AS Roma – tengah menghadapi fase sulit setelah serangkaian hasil kurang memuaskan dalam beberapa pekan terakhir. Meskipun demikian, situasi ini tidak serta-merta di anggap sebagai dampak dari satu pertandingan tertentu. Pelatih Roma, Gian Piero Gasperini, menegaskan bahwa setiap laga memiliki cerita berbeda.

Namun demikian, banyak pihak menyoroti pertandingan melawan Juventus sebagai titik balik performa Roma. Dalam laga yang berlangsung di Stadion Olimpico, Roma sempat menunjukkan dominasi dengan keunggulan 3-1. Akan tetapi, situasi berubah drastis di menit-menit akhir.

Gol penyeimbang dari Federico Gatti di masa tambahan waktu membuat Roma harus puas dengan hasil imbang 3-3. Oleh karena itu, hasil tersebut di nilai cukup memukul mental tim, meski Gasperini menolak anggapan tersebut.

Rentetan Hasil Negatif Mulai Terlihat

Setelah pertandingan tersebut, performa Roma mengalami penurunan yang cukup signifikan. Dalam enam laga berikutnya di semua kompetisi, mereka hanya mampu meraih satu kemenangan. Sementara itu, hasil lainnya berujung pada kekalahan maupun hasil imbang.

Selain itu, Roma juga harus menerima kenyataan pahit tersingkir dari kompetisi Eropa. Mereka kalah dari Bologna di babak 16 besar Liga Europa. Kekalahan tersebut semakin menambah tekanan bagi tim yang sebelumnya memiliki ambisi besar di kompetisi tersebut.

Tidak hanya itu, hasil buruk kembali berlanjut ketika Roma bertandang ke markas Inter Milan. Dalam pertandingan yang berlangsung di Giuseppe Meazza, Roma harus mengakui keunggulan tuan rumah dengan skor telak 2-5.

Evaluasi Performa dan Mental Tim

Meskipun hasil yang di raih tidak memuaskan, Gasperini tetap melihat adanya hal positif dalam performa timnya. Ia menilai bahwa secara permainan, Roma tidak selalu tampil buruk. Namun demikian, kesalahan di momen krusial menjadi faktor utama yang menyebabkan tim kehilangan poin.

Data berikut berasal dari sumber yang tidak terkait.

(** X4. What a call returns, and when.  It returns 0, or 1 on an [END]
    line (with the block's own name as token 1 when the block is a Macro
    or a Pin), or -1 on an [END] line of a Macro or Pin whose token 1 is
    another name, or a new object: the object is the one just appended to
    the store, empty, and it is a Macro for [MACRO n] at the dispatcher, a
    Pin for [PIN n] and an Obs for [OBS] in a Macro, a Port for [PORT] in a
    Pin.  With 1 and -1 the store is unchanged.  A Port or an Obs never
    returns -1 and never returns an object. *)
Theorem returns_characterised self data s o (r : ret) s' :
  s !! self = Some o →
  parse_next parse_float self data s = (inr r, s') →
  r = RInt 0
  ∨ (r = RInt 1 ∧ s' = s ∧ data !! 0%nat = Some "END"
     ∧ ∀ st, named_block s self st → data !! 1%nat = Some (name st))
  ∨ (r = RInt (-1) ∧ s' = s ∧ data !! 0%nat = Some "END"
     ∧ ∃ st (m : string),
         named_block s self st ∧ data !! 1%nat = Some m ∧ m ≠ name st)
  ∨ (r = RObj (List.length s)
     ∧ ∃ new, s' !! List.length s = Some new
         ∧ List.length s' = S (List.length s)
         ∧ ((o = OStatement ∧ data !! 0%nat = Some "MACRO"
             ∧ ∃ n, data !! 1%nat = Some n ∧ new = OMacro (mkStmt "MACRO" n ∅))
            ∨ (class_of o = KMacro ∧ data !! 0%nat = Some "PIN"
               ∧ ∃ n, data !! 1%nat = Some n ∧ new = OPin (mkStmt "PIN" n ∅))
            ∨ (class_of o = KMacro ∧ data !! 0%nat = Some "OBS"
               ∧ new = OObs (mkStmt "OBS" EmptyString ∅))
            ∨ (class_of o = KPin ∧ data !! 0%nat = Some "PORT"
               ∧ new = OPort (mkStmt "PORT" EmptyString ∅)))).
Proof.
  intros Hs. unfold parse_next. rewrite Hs.
  destruct o; py_cases; intros ?; simplify_eq; eqb_props; solve_ret Hs.
Qed.

(** X5. A call on [self] leaves every other object of the store as it
    is, with one exception: a [RECT] line in a Port or an Obs changes the
    LayerDef that the last item of its ["LAYER"] entry refers to. *)
Theorem parse_next_frame self data s res s' (l : loc) o :
  parse_next parse_float self data s = (res, s') →
  s !! l = Some o →
  l ≠ self →
  s' !! l = Some o
  ∨ (class_of o = KLayerDef ∧ data !! 0%nat = Some "RECT"
     ∧ ∃ st (ls : list (value F)),
         layer_block s self st
         ∧ (info st !! "LAYER" = Some (VList ls)
            ∨ info st !! "LAYER" = Some (VTuple ls))
         ∧ last ls = Some (VRef l)).
Proof.
  intros Hp Hl Hne. revert Hp. unfold parse_next.
  destruct (s !! self) as [o0|] eqn:Hs; [|intros [= <- <-]; by left].
  destruct o0; py_cases; intros ?; simplify_eq; eqb_props;
    try (left;
         first [ done
               | by rewrite list_lookup_insert_ne
               | by apply lookup_app_l_Some
               | rewrite list_lookup_insert_ne by done;
                 by apply lookup_app_l_Some ]).
  all: match goal with
       | |- <[?r := _]> _ !! _ = _ ∨ _ =>
           destruct (decide (l = r)) as [-> | Hd];
           [ right; simplify_eq; split_and!; [done | done |];
             eexists _, _; split_and!;
             [first [by left | by right] | first [by left | by right] | done]
           | left; by rewrite list_lookup_insert_ne ]
       end.
Qed.

Ltac cases_elem H :=
  repeat (apply elem_of_cons in H as [-> | H]);
  try (by apply elem_of_nil in H).

(** X6. A line too short for its keyword: in every context the empty
    token vector, and a keyword that reads its argument ([MACRO] at the
    dispatcher; [CLASS], [ORIGIN], [SIZE], [SITE], [PIN], [END] in a
    Macro; [DIRECTION], [USE], [SHAPE], [END] in a Pin; [LAYER] in a Port
    or an Obs) standing alone, raise [IndexError] and change nothing. *)
Theorem line_without_argument_raises_IndexError self s o :
  s !! self = Some o →
  is_context o →
  parse_next parse_float self [] s = (inl IndexError, s)
  ∧ ∀ kw : string, kw ∈ needs_argument o →
      parse_next parse_float self [kw] s = (inl IndexError, s).
Proof.
  intros Hs Hc. unfold parse_next. rewrite Hs.
  destruct o; cbn in Hc; try done;
    (split; [reflexivity | intros kw Hk; cbn in Hk; cases_elem Hk; reflexivity]).
Qed.

(** X7. The dispatcher, a Port and an Obs close on any line whose first
    token is [END]: 1 is returned and the store is unchanged, whatever
    tokens follow (a name after [END] is not compared with anything). *)
Theorem END_closes_without_check self s o rest :
  s !! self = Some o →
  class_of o ∈ [KStatement; KPort; KObs] →
  parse_next parse_float self ("END" :: rest) s = (inr (RInt 1), s).
Proof.
  intros Hs Hc. unfold parse_next. rewrite Hs.
  destruct o; try reflexivity; exfalso; cbn in Hc;
    repeat (apply elem_of_cons in Hc as [Hc' | Hc]; [discriminate|]);
    by apply elem_of_nil in Hc.
Qed.

(** X8. In a Macro, [PIN n] creates a new empty Pin named [n], appends the
    reference to it at the end of the ["PIN"] list (creating the list on
    the first [PIN] line) and returns it: the pins already listed stay, in
    their order, and [n] is not compared with their names. *)
Theorem PIN_appends_pin self s st (n : string) rest (pins : list (value F)) :
  s !! self = Some (OMacro st) →
  (info st !! "PIN" = None ∧ pins = []) ∨ info st !! "PIN" = Some (VList pins) →
  let new_pin := List.length s in
  let st' := mkStmt (type st) (name st)
               (<["PIN" := VList (pins ++ [VRef new_pin])]> (info st)) in
  parse_next parse_float self ("PIN" :: n :: rest) s
  = (inr (RObj new_pin),
     <[self := OMacro st']> (s ++ [OPin (mkStmt "PIN" n ∅)])).
Proof.
  intros Hs [[Hp ->] | Hp] new_pin st'; unfold parse_next; rewrite Hs;
    py_unfold; py_run; py_unfold; by py_run.
Qed.

(** X9. In a Port or an Obs, [LAYER n] creates a new LayerDef named [n]
    without shapes, appends the reference to it at the end of the
    ["LAYER"] list (creating the list on the first [LAYER] line) and
    returns 0: the layer is no context of its own, and the layers already
    listed stay, in their order. *)
Theorem LAYER_appends_layer self s o st (n : string) rest (layers : list (value F)) :
  s !! self = Some o →
  layer_block s self st →
  (info st !! "LAYER" = None ∧ layers = [])
  ∨ info st !! "LAYER" = Some (VList layers) →
  let new_layer := List.length s in
  let i' := <["LAYER" := VList (layers ++ [VRef new_layer])]> (info st) in
  parse_next parse_float self ("LAYER" :: n :: rest) s
  = (inr (RInt 0),
     <[self := with_info o i']> (s ++ [OLayerDef (mkLayerDef "LayerDef" n [])])).
Proof.
  intros Ho Hb Hl new_layer i'.
  rewrite (parse_next_layer_block _ _ _ _ _ Hb).
  destruct Hb as [Hs | Hs]; destruct Hl as [[Hp ->] | Hp];
    rewrite Hs in Ho; injection Ho as <-;
    py_unfold; py_run; py_unfold; by py_run.
Qed.

(** [RECT] with its four coordinates, when the last item of the layer
    list refers to a LayerDef. *)
Lemma RECT_last_ref self s st (ls : list (value F)) (r : loc) (ld : layerdef)
    (x0 y0 x1 y1 : string) rest :
  layer_block s self st →
  info st !! "LAYER" = Some (VList ls) →
  last ls = Some (VRef r) →
  s !! r = Some (OLayerDef ld) →
  parse_next parse_float self ("RECT" :: x0 :: y0 :: x1 :: y1 :: rest) s
  = (inr (RInt 0),
     <[r := OLayerDef (mkLayerDef (l_type ld) (l_name ld)
                         (shapes ld ++ [mkRect [(x0, y0); (x1, y1)]]))]> s).
Proof.
  intros Hb Hl Hlast Hr. rewrite (parse_next_layer_block _ _ _ _ _ Hb).
  destruct Hb as [Hs | Hs]; py_unfold; py_run; py_unfold; by py_run.
Qed.

(** X10. [LAYER] and [RECT] compose: after [LAYER n] in a Port or an Obs,
    a following [RECT x0 y0 x1 y1] returns 0 and puts its rectangle, as
    the only shape so far, into the layer [n] just declared, whatever
    layers were declared before. *)
Theorem LAYER_then_RECT self s o st (n : string) rest (layers : list (value F))
    (x0 y0 x1 y1 : string) rest' :
  s !! self = Some o →
  layer_block s self st →
  (info st !! "LAYER" = None ∧ layers = [])
  ∨ info st !! "LAYER" = Some (VList layers) →
  let new_layer := List.length s in
  let i' := <["LAYER" := VList (layers ++ [VRef new_layer])]> (info st) in
  let s1 := <[self := with_info o i']>
              (s ++ [OLayerDef (mkLayerDef "LayerDef" n [])]) in
  parse_next parse_float self ("LAYER" :: n :: rest) s = (inr (RInt 0), s1)
  ∧ parse_next parse_float self ("RECT" :: x0 :: y0 :: x1 :: y1 :: rest') s1
    = (inr (RInt 0),
       <[new_layer := OLayerDef (mkLayerDef "LayerDef" n
                                   [mkRect [(x0, y0); (x1, y1)]])]> s1).
Proof.
  intros Ho Hb Hl new_layer i' s1. split.
  - rewrite (parse_next_layer_block _ _ _ _ _ Hb).
    destruct Hb as [Hs | Hs]; destruct Hl as [[Hp ->] | Hp];
      rewrite Hs in Ho; injection Ho as <-;
      py_unfold; py_run; py_unfold; by py_run.
  - assert (s1 !! self = Some (with_info o i')) as Hs1.
    { eapply lookup_insert_self. by eapply lookup_alloc_old. }
    assert (layer_block s1 self (mkStmt (type st) (name st) i')) as Hb1.
    { destruct Hb as [Hs | Hs]; rewrite Hs in Ho; injection Ho as <-;
        [left | right]; exact Hs1. }
    apply (RECT_last_ref self s1 _ (layers ++ [VRef new_layer]) new_layer
             (mkLayerDef "LayerDef" n []) x0 y0 x1 y1 rest' Hb1).
    + apply lookup_insert_eq.
    + apply last_snoc.
    + by eapply lookup_insert_alloc_new.
Qed.

(** X11. A [RECT] line with fewer than four coordinates, in a Port or an
    Obs whose last layer exists, raises [IndexError] and adds no shape:
    the store is unchanged. *)
Theorem short_RECT_raises_IndexError self s st (ls : list (value F)) (r : loc)
    (ld : layerdef) rest :
  layer_block s self st →
  info st !! "LAYER" = Some (VList ls) →
  last ls = Some (VRef r) →
  s !! r = Some (OLayerDef ld) →
  (List.length rest < 4)%nat →
  parse_next parse_float self ("RECT" :: rest) s = (inl IndexError, s).
Proof.
  intros Hb Hl Hlast Hr Hlen. rewrite (parse_next_layer_block _ _ _ _ _ Hb).
  destruct rest as [|x0 [|y0 [|x1 [|y1 rest]]]]; cbn in Hlen; try lia;
    destruct Hb as [Hs | Hs]; py_unfold; py_run; py_unfold; by py_run.
Qed.

(** X12. [ORIGIN] and [SIZE] read and convert their tokens one after the
    other.  [ORIGIN t1 t2] with both tokens float literals stores the pair
    (float of [t1], float of [t2]) and returns 0.  On a line that stops
    too early the first fault found decides the exception: with token 1
    no float literal the line [kw t1] raises [ValueError], with token 1 a
    float literal it raises [IndexError], and so does [SIZE t1 t2], which
    lacks token 3.  The macro is unchanged whenever an exception is
    raised. *)
Theorem numeric_line_reads_in_token_order self s st (kw t1 t2 : string) :
  s !! self = Some (OMacro st) →
  kw ∈ ["ORIGIN"; "SIZE"] →
  (parse_float t1 = None →
     parse_next parse_float self [kw; t1] s = (inl ValueError, s))
  ∧ (∀ x, parse_float t1 = Some x →
     parse_next parse_float self [kw; t1] s = (inl IndexError, s)
     ∧ parse_next parse_float self ["SIZE"; t1; t2] s = (inl IndexError, s)
     ∧ ∀ y rest, parse_float t2 = Some y →
         parse_next parse_float self ("ORIGIN" :: t1 :: t2 :: rest) s
         = (inr (RInt 0),
            <[self := OMacro (mkStmt (type st) (name st)
                                (<["ORIGIN" := VTuple [VFloat x; VFloat y]]>
                                   (info st)))]> s)).
Proof.
  intros Hs Hk. unfold parse_next. rewrite Hs.
  split; [intros H1 | intros x H1; split_and!; [| |intros y rest H2]];
    cases_elem Hk; py_unfold; by py_run.
Qed.
(** ** The limiter and the providers *)

(** X8.  A request for [openrouter] or [llmost] is not rate limited:
    its call, if one goes out, goes out without any sleep, however
    recent the last Gemini call is, and [last_gemini_request_time] is
    left as it is. *)
Theorem chat_providers_not_rate_limited
    (o : oracle) (req : request) (m : gmap string json) (provider : string)
    (cp : chat_provider) (w : world) :
  routed o req m provider ->
  chat_provider_of provider = Some cp ->
  let w' := snd (proxy_handler o req w) in
  last_gemini_request_time w' = last_gemini_request_time w /\
  (forall t c, outbound w' = outbound w ++ [(t, c)] ->
     t = (clock w + arrival o + dispatch_lag o)%Q /\ clock w' = (t + latency o)%Q) /\
  (outbound w' = outbound w -> clock w' = (clock w + arrival o)%Q).
Proof.
  intros Hr Hcp. cbv zeta. rewrite (proxy_handler_chat o req m provider cp w Hr Hcp).
  destruct (resolve_api_key (caller_key req) (getenv o (cp_env_key cp))) as [k |] eqn:Hkey.
  - destruct (openai_body (JObj (delete "provider" m))) as [payload | e] eqn:Hbody.
    + rewrite (handle_openai_compatible_call o _ _ k _ _ _ _ (arrived o w) _ Hkey Hbody).
      cbv zeta.
      destruct (match answer o _ with Replied _ => _ | Unreachable _ => _ end) as [d | e];
        cbn [fst snd clock last_gemini_request_time outbound arrived];
        (split; [done |]; split;
         [intros t c [= <- _]%sent_one_inj; done
         | intros Hq; symmetry in Hq; by apply sent_nothing_sent_one in Hq]).
    + rewrite (handle_openai_compatible_no_body o _ _ k _ _ _ _ (arrived o w) e Hkey Hbody).
      cbn [snd]. split; [done |]. split; [| done].
      intros t c Hs. by apply sent_nothing_sent_one in Hs.
  - rewrite (handle_openai_compatible_no_key o _ _ _ _ _ _ (arrived o w) Hkey).
    cbn [snd]. split; [done |]. split; [| done].
    intros t c Hs. by apply sent_nothing_sent_one in Hs.
Qed.

Lemma chat_providers_not_rate_limited_witness :
  let w := {| clock := 100; last_gemini_request_time := 99; outbound := [] |} in
  let w' := snd (proxy_handler quiet_oracle openrouter_request w) in
  last_gemini_request_time w' = 99%Q /\
  (forall t c, outbound w' = outbound w ++ [(t, c)] ->
     t = (clock w + arrival quiet_oracle + dispatch_lag quiet_oracle)%Q /\
     clock w' = (t + latency quiet_oracle)%Q) /\
  (outbound w' = outbound w -> clock w' = (clock w + arrival quiet_oracle)%Q).
Proof.
  intros w.
  exact (chat_providers_not_rate_limited quiet_oracle openrouter_request openrouter_body
           "openrouter" openrouter_config w (openrouter_request_routed _) eq_refl).
Defined.

(** X9.  A Gemini request for which no key is found is answered 500
    without any call, but only after the limiter's sleep: when less
    than [GEMINI_REQUEST_DELAY] has passed since the recorded instant,
    the handler first sleeps until that delay is over. *)
Theorem gemini_without_key_still_waits
    (o : oracle) (req : request) (m : gmap string json) (w : world) :
  routed o req m "gemini" ->
  resolve_api_key (caller_key req) (getenv o "GEMINI_API_KEY") = None ->
  (clock w + arrival o - last_gemini_request_time w < GEMINI_REQUEST_DELAY)%Q ->
  let run := proxy_handler o req w in
  fst run = (error_body ("Proxy internal error: " +:+
               "Gemini API key is missing. Not found in client request or on server."),
             500%Z) /\
  outbound (snd run) = outbound w /\
  last_gemini_request_time (snd run) = last_gemini_request_time w /\
  (clock (snd run) == last_gemini_request_time w + GEMINI_REQUEST_DELAY + oversleep o)%Q.
Proof.
  intros Hr Hkey Hearly. cbv zeta. rewrite (proxy_handler_gemini o req m w Hr).
  rewrite (handle_gemini_request_no_key o _ _ (arrived o w) Hkey).
  cbn [fst snd on_exception str_exn].
  rewrite after_limiter_outbound, after_limiter_last.
  split; [done |]. split; [done |]. split; [done |].
  unfold after_limiter. cbn [arrived clock last_gemini_request_time].
  destruct (Qlt_le_dec _ _) as [Hlt | Hge]; cbn [clock]; lra.
Qed.

Lemma gemini_without_key_still_waits_witness :
  let w := {| clock := 100; last_gemini_request_time := 99; outbound := [] |} in
  let run := proxy_handler quiet_oracle (posted (JObj hi_body)) w in
  fst run = (error_body ("Proxy internal error: " +:+
               "Gemini API key is missing. Not found in client request or on server."),
             500%Z) /\
  outbound (snd run) = outbound w /\
  last_gemini_request_time (snd run) = last_gemini_request_time w /\
  (clock (snd run) == last_gemini_request_time w + GEMINI_REQUEST_DELAY
                      + oversleep quiet_oracle)%Q.
Proof.
  intros w.
  apply (gemini_without_key_still_waits quiet_oracle (posted (JObj hi_body)) hi_body w).
  - apply posted_hi_routed.
  - reflexivity.
  - unfold GEMINI_REQUEST_DELAY. cbn. lra.
Defined.

(** ** Routing *)

Lemma routed_insert_provider (o : oracle) (hdrs : gmap string string) (m : gmap string json)
    (p : string) :
  routed o {| body := BodyJson (JObj (<["provider" := JStr p]> m)); headers := hdrs |}
         (<["provider" := JStr p]> m) (lower o p).
Proof.
  split; [done |]. split; [apply insert_non_empty |].
  exists p. by rewrite lookup_insert_eq.
Qed.
(** * Ledger Mutation & Audit Engine of the CICS banking port

    A shallow embedding of [src/python]: [config.py], [database.py] (the
    schema: primary keys, the foreign key of accounts, the [foreign_keys]
    pragma), [dao.py], [credit.py] and [services.py], followed by the
    properties of the engine.

    Conventions of the embedding.
    - A Python [int] is a [Z]; integer columns hold a [Z]. The driver binds
      64-bit integers only and raises OverflowError on any other before the
      statement runs; that exception is not modelled, and [int64] marks the
      range where an outcome depends on it.
    - A Python [str] is a [string] holding its UTF-8 encoding, one byte per
      [ascii]: the text SQLite stores. (A str with a lone surrogate has no
      encoding and cannot be bound to a statement.)
    - A table with [PRIMARY KEY (sortcode, number)] is a finite map from that
      key to the remaining columns; a row read back ([dict(row)]) is the pair
      of its key and its columns.
    - The [transactions] table is the list of its rows in insertion order.
    - The connection is threaded through every call; a raised exception
      leaves the connection as it is at the raise (the caller decides on
      commit or rollback).
    - The system clock, the scoring agencies and SQL [RANDOM()] are oracles
      carried by the world; every reading consumes one index. *)

From stdpp Require Import base tactics option list gmap strings pretty sorting.
From Stdlib Require Import ZArith Lia.

Local Open Scope Z_scope.

(** ** config.py *)

Definition SORT_CODE : string := "987654".
Definition MAX_ACCOUNTS_PER_QUERY : Z := 20.

Definition VALID_TITLES : list string :=
  [ "Mr"; "Mrs"; "Miss"; "Ms"; "Dr"; "Drs";
    "Professor"; "Lord"; "Sir"; "Lady"; "" ].

Definition VALID_ACCOUNT_TYPES : list string :=
  [ "CURRENT"; "SAVING"; "LOAN"; "MORTGAGE"; "ISA" ].

(** A dict literal: the pairs in source order; [dict_get] is [d.get(k, dflt)]. *)
Definition dict (V : Type) := list (string * V).

Fixpoint dict_get {V} (d : dict V) (k : string) (dflt : V) : V :=
  match d with
  | [] => dflt
  | (k', v) :: d' => if decide (k' = k) then v else dict_get d' k dflt
  end.

Definition DEFAULT_RATES : dict (dict Z) :=
  [ ("ISA",      [ ("interest", 250); ("overdraft", 0) ]);
    ("SAVING",   [ ("interest", 150); ("overdraft", 0) ]);
    ("CURRENT",  [ ("interest", 0);   ("overdraft", 0) ]);
    ("LOAN",     [ ("interest", 750); ("overdraft", 0) ]);
    ("MORTGAGE", [ ("interest", 450); ("overdraft", 0) ]) ].

(** ** database.py: rows, tables, connection *)

Abbreviation key := (string * Z)%type.

Record customer := Customer {
  name : string;
  address : string;
  date_of_birth : string;
  credit_score : Z;
  cs_review_date : string
}.

Record account := Account {
  customer_number : Z;
  account_type : string;
  interest_rate : Z;
  opened : string;
  overdraft_limit : Z;
  last_statement : option string;
  next_statement : option string;
  available_balance : Z;
  actual_balance : Z
}.

Record transaction := Transaction {
  id : Z;
  sortcode : string;
  account_number : Z;
  trans_date : string;
  trans_time : string;
  trans_type : string;
  description : string;
  amount : Z
}.

(** [foreign_keys] is the pragma set by [get_connection]; [sqlite_sequence]
    is the AUTOINCREMENT high-water mark of [transactions]. *)
Record Conn := MkConn {
  customers : gmap key customer;
  accounts : gmap key account;
  transactions : list transaction;
  sqlite_sequence : Z;
  foreign_keys : bool
}.

Definition init_db : Conn :=
  {| customers := ∅; accounts := ∅; transactions := []; sqlite_sequence := 0;
     foreign_keys := true |}.

Definition set_customers (t : gmap key customer) (c : Conn) : Conn :=
  {| customers := t; accounts := accounts c; transactions := transactions c;
     sqlite_sequence := sqlite_sequence c; foreign_keys := foreign_keys c |}.

Definition set_accounts (t : gmap key account) (c : Conn) : Conn :=
  {| customers := customers c; accounts := t; transactions := transactions c;
     sqlite_sequence := sqlite_sequence c; foreign_keys := foreign_keys c |}.

(** ** Exceptions, ambient oracles and the engine monad *)

Inductive exn :=
| CustomerNotFound (msg : string)
| AccountNotFound (msg : string)
| ValidationError (msg : string)
| InsufficientFunds (msg : string)
| IntegrityError (msg : string)
| TimeoutError
| ValueError (msg : string)
| IndexError (msg : string).

Inductive outcome (A : Type) :=
| Return (a : A)
| Raise (e : exn).
Arguments Return {A} a.
Arguments Raise {A} e.

(** One reading of the system clock, already formatted: [%Y-%m-%d] (also
    [date.isoformat()]) and [%H%M%S]. *)
Record instant := Instant { iso_date : string; hms : string }.

(** [clock n] is the n-th ambient reading of the clock; [probe n i] is what
    [f.result(timeout=10)] finds for agency [i] of the n-th fan-out: the raw
    draw behind [random.randint], or [None] when the result is not there in
    time; [sql_random n] is the draw behind [ORDER BY RANDOM()]. *)
Record World := MkWorld {
  conn : Conn;
  clock : nat → instant;
  probe : nat → Z → option Z;
  sql_random : nat → nat;
  reads : nat
}.

Definition set_conn (c : Conn) (w : World) : World :=
  {| conn := c; clock := clock w; probe := probe w;
     sql_random := sql_random w; reads := reads w |}.

Definition tick (w : World) : World :=
  {| conn := conn w; clock := clock w; probe := probe w;
     sql_random := sql_random w; reads := S (reads w) |}.

Definition M (A : Type) : Type := World → outcome A * World.

Definition ret {A} (a : A) : M A := λ w, (Return a, w).
Definition raise {A} (e : exn) : M A := λ w, (Raise e, w).
Definition bind {A B} (m : M A) (k : A → M B) : M B :=
  λ w, match m w with
       | (Return a, w') => k a w'
       | (Raise e, w') => (Raise e, w')
       end.

Global Instance engine_ret : MRet M := @ret.
Global Instance engine_bind : MBind M := λ A B k m, bind m k.

(** A query: reads the connection. *)
Definition query {A} (f : Conn → A) : M A := λ w, (Return (f (conn w)), w).
(** Before [init] (no context) [startAutoLikeTimer] works up to its first log
    line.  With the job enabled and no job registered, it registers the job
    and then throws the uninitialized error: the timer stays in the table.
    With a job registered, it cancels and removes it and throws before
    registering another.  With neither, it returns and changes nothing. *)
Theorem start_before_init (w : World) :
  _ctx (ps w) = None →
  (timers (ps w) !! "autoLike" = None → job_wanted (config (ps w)) = true →
     ∃ w', startAutoLikeTimer w = (Throw Uninitialized, w')
           ∧ timers (ps w') !! "autoLike" = Some (job_delay (config (ps w))))
  ∧ (is_Some (timers (ps w) !! "autoLike") →
       ∃ w', startAutoLikeTimer w = (Throw Uninitialized, w')
             ∧ timers (ps w') !! "autoLike" = None
             ∧ trace w' = trace w ++ [EClearInterval "autoLike"])
  ∧ (timers (ps w) !! "autoLike" = None → job_wanted (config (ps w)) = false →
       startAutoLikeTimer w = (Ok tt, w)).
Proof.
  intros Hc. destruct (startAutoLikeTimer_run w) as (w' & Hrun & Hps & Ht & Hn & Hk & Hw).
  rewrite Hc in Hrun, Hps. split; [|split].
  - intros Hnone Hwant.
    rewrite bool_decide_eq_false_2, Hwant in Hrun by (rewrite Hnone; by intros [? ?]).
    rewrite bool_decide_eq_false_2 in Hps by (rewrite Hnone; by intros [? ?]).
    cbn [orb] in Hrun. exists w'. split; [done|]. rewrite Hps. cbn [timers set_timers].
    by rewrite scheduled_lookup, Hwant.
  - intros Hsome. unfold cancelled in Ht.
    rewrite bool_decide_eq_true_2 in Hrun, Hps, Ht by done.
    exists w'. split; [done|]. rewrite Hps. cbn [timers set_timers].
    by rewrite lookup_delete_eq.
  - intros Hnone Hwant. unfold cancelled in Ht.
    rewrite bool_decide_eq_false_2, Hwant in Hrun by (rewrite Hnone; by intros [? ?]).
    rewrite bool_decide_eq_false_2 in Hps, Ht by (rewrite Hnone; by intros [? ?]).
    rewrite Hrun. f_equal. unfold scheduled in Hps. rewrite Hwant in Hps.
    rewrite delete_id, set_timers_same in Hps by done. rewrite app_nil_r in Ht.
    destruct w, w'. cbn in *. by subst.
Qed.
(** The integer a double stands for, as [BigInt(x)] takes it: [None] for
    NaN, the infinities and the doubles with a fractional part, where
    [BigInt(x)] throws a [RangeError]. *)
Definition integer (x : t) : option Z :=
  match x with
  | S754_zero _ => Some 0
  | S754_finite s m e =>
      let v := if s then Zneg m else Zpos m in
      if 0 <=? e then Some (v * 2 ^ e)
      else if v mod 2 ^ (- e) =? 0 then Some (v / 2 ^ (- e)) else None
  | _ => None
  end.

End Number.

(** ** The cuckoo filter *)

(** The interface [ExportedCuckooFilter]. *)
Module ExportedCuckooFilter.
Record t : Type := mk {
  _size : Z;
  _fingerprintLength : Z;
  _length : Z;
  _maxKicks : Z;
  _filter : list ExportedBucket.t;
  _seed : ExportedBigInt.t;
  _bucketSize : Z
}.
End ExportedCuckooFilter.

(** The object [_computeHashTableLoad()] returns. *)
Module HashTableLoad.
Record t : Type := mk { used : Z; free : Z; size : Z; load : Q }.
End HashTableLoad.

Module CuckooFilter.

(** [computeFingerpintLength(size, rate)]; [log2] is [Math.log2]. *)
Definition computeFingerpintLength (log2 : Number.t -> Number.t)
    (size rate : Number.t) : Number.t :=
  Number.ceil
    (Number.add (log2 (Number.div (Number.ofZ 1) rate))
                (log2 (Number.mul (Number.ofZ 2) size))).

Section WithLibraries.

(** The 64-bit hash of the hashing library, [xxh64(input, seed)]. *)
Variable xxh64 : string -> Z -> Z.
(** Modelled from the spec: [base-filter.ts] is absent. Every filter carries
    a seed and a generator seeded from it: [prng] is the state of the
    generator behind [this.random], [random] one draw of a uniform float of
    [[0,1)], [seedrandom] the generator a seed starts, and [defaultSeed] the
    library-wide seed a new filter has. *)
Variable prng : Type.
Variable random : prng -> Q * prng.
Variable seedrandom : Z -> prng.
Variable defaultSeed : Z.
(** [Math.log2], an approximation the language leaves to the engine. *)
Variable log2 : Number.t -> Number.t.

(** The fields of [CuckooFilter], with [_seed] and [_rng] of [BaseFilter]. *)
Record t : Type := mk {
  _filter : list Bucket.t;
  _size : Z;
  _bucketSize : Z;
  _fingerprintLength : Z;
  _length : Z;
  _maxKicks : Z;
  _seed : Z;
  _rng : prng
}.

Definition with_filter (f : t) (bs : list Bucket.t) : t :=
  mk bs (_size f) (_bucketSize f) (_fingerprintLength f) (_length f)
     (_maxKicks f) (_seed f) (_rng f).

Definition with_length (f : t) (n : Z) : t :=
  mk (_filter f) (_size f) (_bucketSize f) (_fingerprintLength f) n
     (_maxKicks f) (_seed f) (_rng f).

Di sisi lain, ia juga mengakui bahwa terjadi penurunan performa, terutama pada babak kedua saat menghadapi Inter. Hal ini berdampak langsung terhadap hasil akhir pertandingan yang tidak sesuai harapan.

Lebih lanjut, Gasperini menegaskan bahwa kekalahan dari tim besar seperti Inter masih bisa di terima. Akan tetapi, margin kekalahan yang terlalu besar menjadi catatan penting yang harus segera di perbaiki.

AS Roma hanya menang satu kali dalam tujuh pertandingan terakhirnya di semua kompetisi

Persaingan Klasemen Semakin Ketat

Saat ini, Roma masih berada di posisi keenam klasemen sementara Serie A dengan raihan 54 poin dari 31 pertandingan. Meski demikian, jarak dengan zona empat besar tidak terlalu jauh.

Roma hanya terpaut tiga poin dari Como yang menempati posisi keempat. Oleh sebab itu, peluang untuk menembus zona Liga Champions masih terbuka lebar.

Namun demikian, persaingan tidak hanya melibatkan dua tim saja. Klub-klub lain seperti Atalanta dan Juventus juga turut bersaing ketat dalam perebutan posisi tersebut. Dengan demikian, setiap pertandingan ke depan akan sangat menentukan.

Fokus pada Laga Kandang Jadi Kunci Kebangkitan

Untuk menghadapi situasi ini, Roma kini mengalihkan fokus ke dua pertandingan kandang yang akan datang. Laga tersebut di nilai sebagai momentum penting untuk mengembalikan kepercayaan diri tim.

Selain itu, bermain di hadapan pendukung sendiri di harapkan dapat memberikan dorongan moral tambahan bagi para pemain. Dengan demikian, Roma memiliki peluang besar untuk kembali meraih hasil positif.

Gasperini pun menegaskan bahwa timnya akan berjuang maksimal hingga akhir musim. Ia optimistis bahwa Roma masih mampu mengejar ketertinggalan dan bersaing di papan atas.

Sebagai penutup, meskipun saat ini Roma tengah berada dalam tekanan, peluang untuk bangkit tetap terbuka. Oleh karena itu, konsistensi dan fokus menjadi kunci utama jika mereka ingin mengamankan posisi di zona kompetisi Eropa musim depan.